(Beginning of DATA SUPPLIED)
Record linked (s : System) : Prop := {
  lk_mgr : Manager.inv max (mgr s);
  lk_heard : is_open (mgr s) -> heard max (mgr s);
  lk_wrk : good (zygote (wrk s));
  lk_peer : peer_open (kernel (zygote (wrk s))) = true;
  lk_orders : orders_ok s;
  lk_took : exists taken, took taken s;
  lk_hist : hist (mgr s) `prefix_of` frames (zygote (wrk s));
  lk_born : forall i id b, ids (mgr s) !! i = Some id -> born (mgr s) !! i = Some b ->
    frames_of id (take b (hist (mgr s))) = [];
  lk_limit : forall id, limiting (reader (mgr s)) = Some id -> past id (mgr s)
}.

(** ** Lemmas: what the invariant says *)

(** A frame the worker sent is for a child it forked. *)
Lemma sent_launched s f : linked s -> f ∈ frames (zygote (wrk s)) -> exists i js, launched (zygote (wrk s)) !! i = Some (f_req f, js).
Proof.
  intros Hl Hf. set (w := zygote (wrk s)) in *.
  destruct (decide (f_req f ∈ (launched w).*1)) as [([id js] & E & Hin)%list_elem_of_fmap|Hno].
  - apply list_elem_of_lookup in Hin as [i Hi]. cbn in E. rewrite E. eauto.
  - exfalso. assert (frames_of (f_req f) (frames w) = []) as E.
    { apply (inv_unborn _ (gd_inv _ (lk_wrk _ Hl))). intros i js Hi. apply Hno. apply list_elem_of_fmap.
      exists (f_req f, js). split; [done|]. by eapply list_elem_of_lookup_2. }
    apply (not_elem_of_nil f). rewrite <-E. by apply list_elem_of_filter.
Qed.

(** A child was forked for an accepted [MSG_RUN]. *)
Lemma launched_accepted s i id js : linked s -> launched (zygote (wrk s)) !! i = Some (id, js) ->
  exists f, f ∈ accepted s /\ f_type f = MSG_RUN /\ f_req f = id /\ loads (f_payload f) = Some js.
Proof.
  intros Hl Hi. destruct (lk_took _ Hl) as [taken [(waiting & Ea & _) Hla _]].
  apply list_elem_of_lookup_2 in Hi. eapply elem_of_sublist in Hi; [|exact Hla].
  apply list_elem_of_omap in Hi as (f & Hf & Er). unfold run_of in Er. case_bool_decide; [|done].
  destruct (loads (f_payload f)) as [js'|] eqn:Ej; [|done]. cbn in Er. simplify_eq. exists f. split_and!; try done.
  rewrite Ea. apply elem_of_app. by left.
Qed.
(End of DATA SUPPLIED)
**WHAT THE TASK REQUIRES**
Which lines of the records above hold the word "done"? Copy each one out.

**SOLUTION FOR THIS TASK**
      exists (f_req f, js). split; [done|]. by eapply list_elem_of_lookup_2. }
  apply list_elem_of_omap in Hi as (f & Hf & Er). unfold run_of in Er. case_bool_decide; [|done].
  destruct (loads (f_payload f)) as [js'|] eqn:Ej; [|done]. cbn in Er. simplify_eq. exists f. split_and!; try done.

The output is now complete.